WHAT THIS TASK INVOLVES =>
Pick out each line below containing "GetActivityAccountTotalSurplusKey".

DATA SUPPLIED =>

== Segment start ==

(* ===== verification/Assemble.v ===== *)
(** * Assemble: loading an account's counters into Redis

    [cacheActivityAccountSnapshot] of [QuotaData] writes the counters the quota script
    of [Quota] consumes; together they bound the draws of an assembled account. *)
From Stdlib Require Import ZArith Lia List Ascii String.
From stdpp Require Import base gmap strings list numbers.
From S2P Require Import Prelude GoLib Model Po Env Logic Mem Keys Router Cache CacheRules Event Quota PartakeData QuotaData.
Open Scope Z_scope.

Section Assemble.
Context {R D E : Type} `{RedisLaws R} `{EnvLaws E} `{LocalCacheOps E} `{CodecLaws ActivityAccount}.
Notation World := (W R D E).

(** Storing a value that is at hand. *)
Lemma wp_set_value {A} `{Codec A} (key : string) (v : A) b Q (w : World) :
  marshal (Some v) = Ret b ->
  (forall w', view w' = <[key := RStr b]> (view w) -> w_sql w' = w_sql w -> w_env w' = w_env w ->
     Q (Ret tt) w') ->
  (forall e w', w_sql w' = w_sql w -> Q (Fail e) w') ->
  wp (Set_ redis_only (value_item key v)) Q w.
Proof.
  intros Hm Hok Hfail. apply (wp_set_item (value_item key v) v b); try done. intros e w' _ Hd _. by apply Hfail.
Qed.

(** The keys a snapshot writes, with the clock's day and month. *)
Definition snapshot_keys (activityID : Z) (userID day month : string) : list string :=
  [GetActivityAccountKey activityID userID;
   GetActivityAccountTotalSurplusKey activityID userID;
   GetActivityAccountMonthSurplusKey activityID userID month;
   GetActivityAccountDaySurplusKey activityID userID day].

Definition loaded (account : ActivityAccount) (p : option (gmap string string)) : Quota.account :=
  mkAccount (Some (acc_TotalCountSurplus account)) (Some (acc_DayCountSurplus account))
    (Some (acc_MonthCountSurplus account)) p.

Lemma snapshot_spec (account : ActivityAccount) (p : option (gmap string string)) (w : World) :
  encodable account ->
  view w !! GetPendingRaffleOrderKey (acc_ActivityID account) (acc_UserID account) = RHash <$> p ->
  wp (cacheActivityAccountSnapshot account) (fun rr w' =>
    match rr with
    | Ret _ => exists t1 e1 t2 e2,
        ev_now (w_env w) = (Ret t1, e1) /\ ev_now e1 = (Ret t2, e2) /\ w_sql w' = w_sql w /\
        account_state w' (acc_ActivityID account) (acc_UserID account) t2 t1 (loaded account p) /\
        same_outside (snapshot_keys (acc_ActivityID account) (acc_UserID account)
          (Format_day (E := E) t2) (Format_month (E := E) t1)) (view w) (view w')
    | Fail _ => True
    | Panic _ => False
    end) w.
Proof.
  intros Henc Hp. unfold cacheActivityAccountSnapshot, now.
  destruct (marshal_some account Henc) as (ba & Ha & _).
  apply wp_bind, wp_clock. intros t1 w0 E1 Q0 D0. cbn [then_].
  apply wp_bind, wp_clock. intros t2 w1 E2 Q1 D1. cbn [then_].
  assert (V1 : view w1 = view w) by (unfold view; congruence). rewrite <- V1 in Hp.
  apply wp_bind. eapply (wp_set_value _ _ ba); [exact Ha| |done]. intros w2 V2 D2 _. cbn [then_].
  apply wp_bind. eapply wp_set_value; [reflexivity| |done]. intros w3 V3 D3 _. cbn [then_].
  apply wp_bind. eapply wp_set_value; [reflexivity| |done]. intros w4 V4 D4 _. cbn [then_].
  eapply wp_set_value; [reflexivity| |done]. intros w5 V5 D5 _.
  exists t1, (w_env w0), t2, (w_env w1). split; [done|]. split; [done|].
  split; [by rewrite D5, D4, D3, D2, D1|].
  unfold account_state, account_at, loaded. rewrite <- V1, V5, V4, V3, V2. cbn [qa_total qa_day qa_month qa_pending].
  pose proof (account_keys_NoDup (acc_ActivityID account) (acc_UserID account)
    (Format_day (E := E) t2) (Format_month (E := E) t1)) as Hnd.
  pose proof (keys_ne _ _ _ _ Hnd) as (N12 & N13 & N14 & N23 & N24 & N34).
  split.
  - split_and!.
    + by rewrite !lookup_insert_ne, lookup_insert_eq by done.
    + by rewrite lookup_insert_eq.
    + by rewrite lookup_insert_ne, lookup_insert_eq by done.
    + by rewrite !lookup_insert_ne by done.
  - intros k Hk. unfold snapshot_keys in Hk. rewrite !lookup_insert_ne by set_solver. done.
Qed.

(** The draws an account has left. *)
Definition draws_left (account : ActivityAccount) : Z :=
  Z.min (acc_TotalCountSurplus account) (Z.min (acc_DayCountSurplus account) (acc_MonthCountSurplus account)).

(** C22. From assembly to the last draw: once an account was assembled with no order
    pending, no interleaving of takes, compensations, award deletions and unrelated
    commands makes more orders, net of those given back, than the smallest of the total,
    day and month surpluses that were loaded. *)
Theorem assembled_never_oversold (account : ActivityAccount) (w w' : World) u
    (Henc : encodable account)
    (Hpending : view w !! GetPendingRaffleOrderKey (acc_ActivityID account) (acc_UserID account) = None)
    (Ht : 0 <= acc_TotalCountSurplus account < 2 ^ 53)
    (Hd : 0 <= acc_DayCountSurplus account < 2 ^ 53)
    (Hm : 0 <= acc_MonthCountSurplus account < 2 ^ 53)
    (Hrun : cacheActivityAccountSnapshot account w = (Ret u, w')) :
  exists t1 e1 t2 e2, ev_now (w_env w) = (Ret t1, e1) /\ ev_now e1 = (Ret t2, e2) /\
  forall (r : R) (n : Z),
    rtc (quota_step
           (GetActivityAccountTotalSurplusKey (acc_ActivityID account) (acc_UserID account))
           (GetActivityAccountDaySurplusKey (acc_ActivityID account) (acc_UserID account)
              (Format_day (E := E) t2))
           (GetActivityAccountMonthSurplusKey (acc_ActivityID account) (acc_UserID account)
              (Format_month (E := E) t1))
           (GetPendingRaffleOrderKey (acc_ActivityID account) (acc_UserID account)))
      (w_redis w', 0) (r, n) ->
    0 <= n <= draws_left account.
Proof.
  pose proof (wp_run _ _ _ _ _ (snapshot_spec account None w Henc Hpending) Hrun)
    as (t1 & e1 & t2 & e2 & E1 & E2 & _ & Hat & _).
  exists t1, e1, t2, e2. split; [done|]. split; [done|]. intros r n Hreach.
  exact (proj1 (quota_reach _ _ _ _ (account_keys_NoDup _ _ _ _) _ _ _ _ _ _ Ht Hd Hm Hat Hreach)).
Qed.
End Assemble.

(** ** Witness: an account with two draws left *)
#[local] Instance demo_account_codec : Codec ActivityAccount := {
  marshal := fun o => Ret match o with Some a => FormatInt (acc_TotalCount a) | None => "null"%string end;
  unmarshal := fun s => if String.eqb s "null" then Ret (mkActivityAccount "" 0 0 0 0 0 0 0)
    else match redis_int s with
         | Some z => Ret (mkActivityAccount "u" 100 z 2 3 2 3 2)
         | None => Fail (EExt "json")
         end;
  zero_value := mkActivityAccount "" 0 0 0 0 0 0 0;
  encodable := fun a => exists z, in_int64 z /\ a = mkActivityAccount "u" 100 z 2 3 2 3 2 }.
#[local] Instance demo_account_laws : CodecLaws ActivityAccount.
Proof.
  constructor.
  - intros a (z & Hz & ->). exists (FormatInt z). split; [done|]. split; [apply FormatInt_not_empty|].
    cbn [unmarshal demo_account_codec].
    destruct (String.eqb_spec (FormatInt z) "null") as [E|_]; [by destruct (FormatInt_not_null z)|].
    by rewrite redis_int_FormatInt.
  - exists "null"%string. done.
  - intros o s p. split; [done|]. cbn [unmarshal demo_account_codec].
    destruct (String.eqb s "null"); [done|]. by destruct (redis_int s).
Qed.

Definition demo_account : ActivityAccount := mkActivityAccount "u" 100 3 2 3 2 3 2.
Definition demo_assemble_world : MemWorld := mem_world ∅ mem_no_rows 0 [].
Definition demo_assembled : res unit * MemWorld :=
  cacheActivityAccountSnapshot demo_account demo_assemble_world.
Definition demo_drawn : res (UserRaffleOrder * bool) * MemWorld :=
  CacheGetOrCreateNoUsedRaffleOrder (mkUserRaffleOrder "u" 100 "a" 7 "o1" 0 "create") demo_assembled.2.

(** The counters that were loaded serve a draw. *)
Lemma assembled_never_oversold_witness :
  demo_drawn.1 = Ret (mkUserRaffleOrder "u" 100 "a" 7 "o1" 0 "create", false) /\
  exists t1 e1 t2 e2, ev_now (w_env demo_assemble_world) = (Ret t1, e1) /\ ev_now e1 = (Ret t2, e2) /\
  forall (r : MemRedis) (n : Z),
    rtc (quota_step
           (GetActivityAccountTotalSurplusKey 100 "u")
           (GetActivityAccountDaySurplusKey 100 "u" (Format_day (E := MemEnv) t2))
           (GetActivityAccountMonthSurplusKey 100 "u" (Format_month (E := MemEnv) t1))
           (GetPendingRaffleOrderKey 100 "u"))
      (w_redis demo_assembled.2, 0) (r, n) -> 0 <= n <= Z.min 2 (Z.min 2 2).
Proof.
  split; [vm_compute; reflexivity|].
  refine (assembled_never_oversold demo_account demo_assemble_world demo_assembled.2 tt _ _ _ _ _ _).
  - exists 3. split; [split; discriminate|reflexivity].
  - vm_compute. reflexivity.
  - split; [discriminate|reflexivity].
  - split; [discriminate|reflexivity].
  - split; [discriminate|reflexivity].
  - vm_compute. reflexivity.
Defined.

== Segment end ==

SOLUTION TO THE EXERCISE =>
   GetActivityAccountTotalSurplusKey activityID userID;
           (GetActivityAccountTotalSurplusKey (acc_ActivityID account) (acc_UserID account))
           (GetActivityAccountTotalSurplusKey 100 "u")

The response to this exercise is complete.